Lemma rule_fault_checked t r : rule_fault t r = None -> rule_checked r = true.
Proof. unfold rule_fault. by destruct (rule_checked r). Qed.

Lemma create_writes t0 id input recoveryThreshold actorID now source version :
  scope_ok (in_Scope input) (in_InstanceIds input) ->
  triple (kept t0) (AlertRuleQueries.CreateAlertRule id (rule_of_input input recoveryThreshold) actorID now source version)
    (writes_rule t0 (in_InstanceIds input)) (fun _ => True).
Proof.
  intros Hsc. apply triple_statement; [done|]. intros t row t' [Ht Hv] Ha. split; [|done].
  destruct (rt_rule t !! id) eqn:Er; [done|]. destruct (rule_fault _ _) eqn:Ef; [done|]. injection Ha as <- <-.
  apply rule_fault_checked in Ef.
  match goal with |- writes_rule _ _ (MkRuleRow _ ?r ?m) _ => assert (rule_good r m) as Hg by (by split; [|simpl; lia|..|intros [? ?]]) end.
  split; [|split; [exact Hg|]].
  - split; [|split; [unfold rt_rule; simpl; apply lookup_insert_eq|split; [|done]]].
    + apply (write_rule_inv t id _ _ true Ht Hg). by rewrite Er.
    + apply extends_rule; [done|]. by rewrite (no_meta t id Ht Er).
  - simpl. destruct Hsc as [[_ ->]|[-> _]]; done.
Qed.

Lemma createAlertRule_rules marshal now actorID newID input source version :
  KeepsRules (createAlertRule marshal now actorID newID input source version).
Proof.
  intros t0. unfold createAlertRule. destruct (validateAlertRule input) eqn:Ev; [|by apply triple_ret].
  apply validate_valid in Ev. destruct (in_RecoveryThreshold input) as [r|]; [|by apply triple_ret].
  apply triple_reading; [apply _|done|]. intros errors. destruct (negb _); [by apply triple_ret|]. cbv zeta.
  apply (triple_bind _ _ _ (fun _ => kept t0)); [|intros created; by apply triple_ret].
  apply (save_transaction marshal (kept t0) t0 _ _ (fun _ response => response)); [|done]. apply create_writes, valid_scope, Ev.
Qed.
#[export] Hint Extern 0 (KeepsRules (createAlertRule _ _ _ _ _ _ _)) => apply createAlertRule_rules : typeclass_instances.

--

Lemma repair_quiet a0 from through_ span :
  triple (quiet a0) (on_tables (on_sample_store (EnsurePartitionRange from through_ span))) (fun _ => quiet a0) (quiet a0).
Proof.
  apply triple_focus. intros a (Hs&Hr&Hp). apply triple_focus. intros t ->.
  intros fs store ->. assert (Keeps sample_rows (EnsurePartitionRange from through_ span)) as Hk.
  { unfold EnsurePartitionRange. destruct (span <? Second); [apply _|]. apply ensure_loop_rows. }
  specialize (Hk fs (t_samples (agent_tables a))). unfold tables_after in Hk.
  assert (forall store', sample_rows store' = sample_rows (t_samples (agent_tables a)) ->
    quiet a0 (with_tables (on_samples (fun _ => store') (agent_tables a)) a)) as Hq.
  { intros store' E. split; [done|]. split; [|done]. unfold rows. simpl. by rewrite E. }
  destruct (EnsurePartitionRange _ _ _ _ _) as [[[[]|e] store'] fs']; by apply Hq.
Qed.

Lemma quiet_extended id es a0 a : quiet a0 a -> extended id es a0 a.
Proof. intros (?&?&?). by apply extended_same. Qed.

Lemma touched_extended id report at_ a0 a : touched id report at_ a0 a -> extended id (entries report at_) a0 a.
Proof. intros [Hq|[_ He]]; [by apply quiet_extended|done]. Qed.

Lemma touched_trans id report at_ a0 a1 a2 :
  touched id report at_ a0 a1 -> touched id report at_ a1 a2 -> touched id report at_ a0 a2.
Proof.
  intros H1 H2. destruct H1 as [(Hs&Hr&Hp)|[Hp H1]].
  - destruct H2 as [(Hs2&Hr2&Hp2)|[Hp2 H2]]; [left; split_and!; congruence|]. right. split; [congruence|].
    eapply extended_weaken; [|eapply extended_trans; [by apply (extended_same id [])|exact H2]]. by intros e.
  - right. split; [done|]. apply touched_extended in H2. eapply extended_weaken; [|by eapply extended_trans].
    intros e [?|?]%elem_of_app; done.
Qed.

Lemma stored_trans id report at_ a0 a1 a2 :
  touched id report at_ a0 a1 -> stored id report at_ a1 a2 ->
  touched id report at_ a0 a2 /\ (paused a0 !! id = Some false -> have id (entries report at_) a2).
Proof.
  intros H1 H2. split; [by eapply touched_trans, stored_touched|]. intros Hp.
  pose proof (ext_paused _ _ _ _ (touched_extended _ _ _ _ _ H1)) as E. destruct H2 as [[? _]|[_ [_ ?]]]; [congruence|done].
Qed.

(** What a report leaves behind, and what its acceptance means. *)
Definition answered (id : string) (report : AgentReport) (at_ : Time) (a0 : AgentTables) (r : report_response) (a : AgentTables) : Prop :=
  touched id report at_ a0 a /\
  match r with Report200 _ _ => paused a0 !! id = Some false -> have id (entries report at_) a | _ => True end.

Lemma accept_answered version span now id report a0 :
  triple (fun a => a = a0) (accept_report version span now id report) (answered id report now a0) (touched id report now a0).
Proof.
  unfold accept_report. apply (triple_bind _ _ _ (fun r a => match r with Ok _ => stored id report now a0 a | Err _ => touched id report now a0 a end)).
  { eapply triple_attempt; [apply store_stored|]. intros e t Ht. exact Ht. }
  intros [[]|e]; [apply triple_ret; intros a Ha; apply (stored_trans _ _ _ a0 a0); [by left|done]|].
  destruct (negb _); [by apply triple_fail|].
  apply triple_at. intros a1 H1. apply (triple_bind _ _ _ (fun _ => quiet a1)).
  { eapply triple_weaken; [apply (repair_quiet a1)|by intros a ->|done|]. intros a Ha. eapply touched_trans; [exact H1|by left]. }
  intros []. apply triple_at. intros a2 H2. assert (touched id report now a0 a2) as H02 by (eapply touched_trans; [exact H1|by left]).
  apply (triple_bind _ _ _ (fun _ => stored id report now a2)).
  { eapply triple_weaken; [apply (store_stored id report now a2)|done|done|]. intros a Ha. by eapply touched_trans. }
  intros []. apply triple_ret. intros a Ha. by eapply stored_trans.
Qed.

Your objective =
Could you copy out every line in the material above that contains the string "congruence"?

Result of the task =
  - destruct H2 as [(Hs2&Hr2&Hp2)|[Hp2 H2]]; [left; split_and!; congruence|]. right. split; [congruence|].
  pose proof (ext_paused _ _ _ _ (touched_extended _ _ _ _ _ H1)) as E. destruct H2 as [[? _]|[_ [_ ?]]]; [congruence|done].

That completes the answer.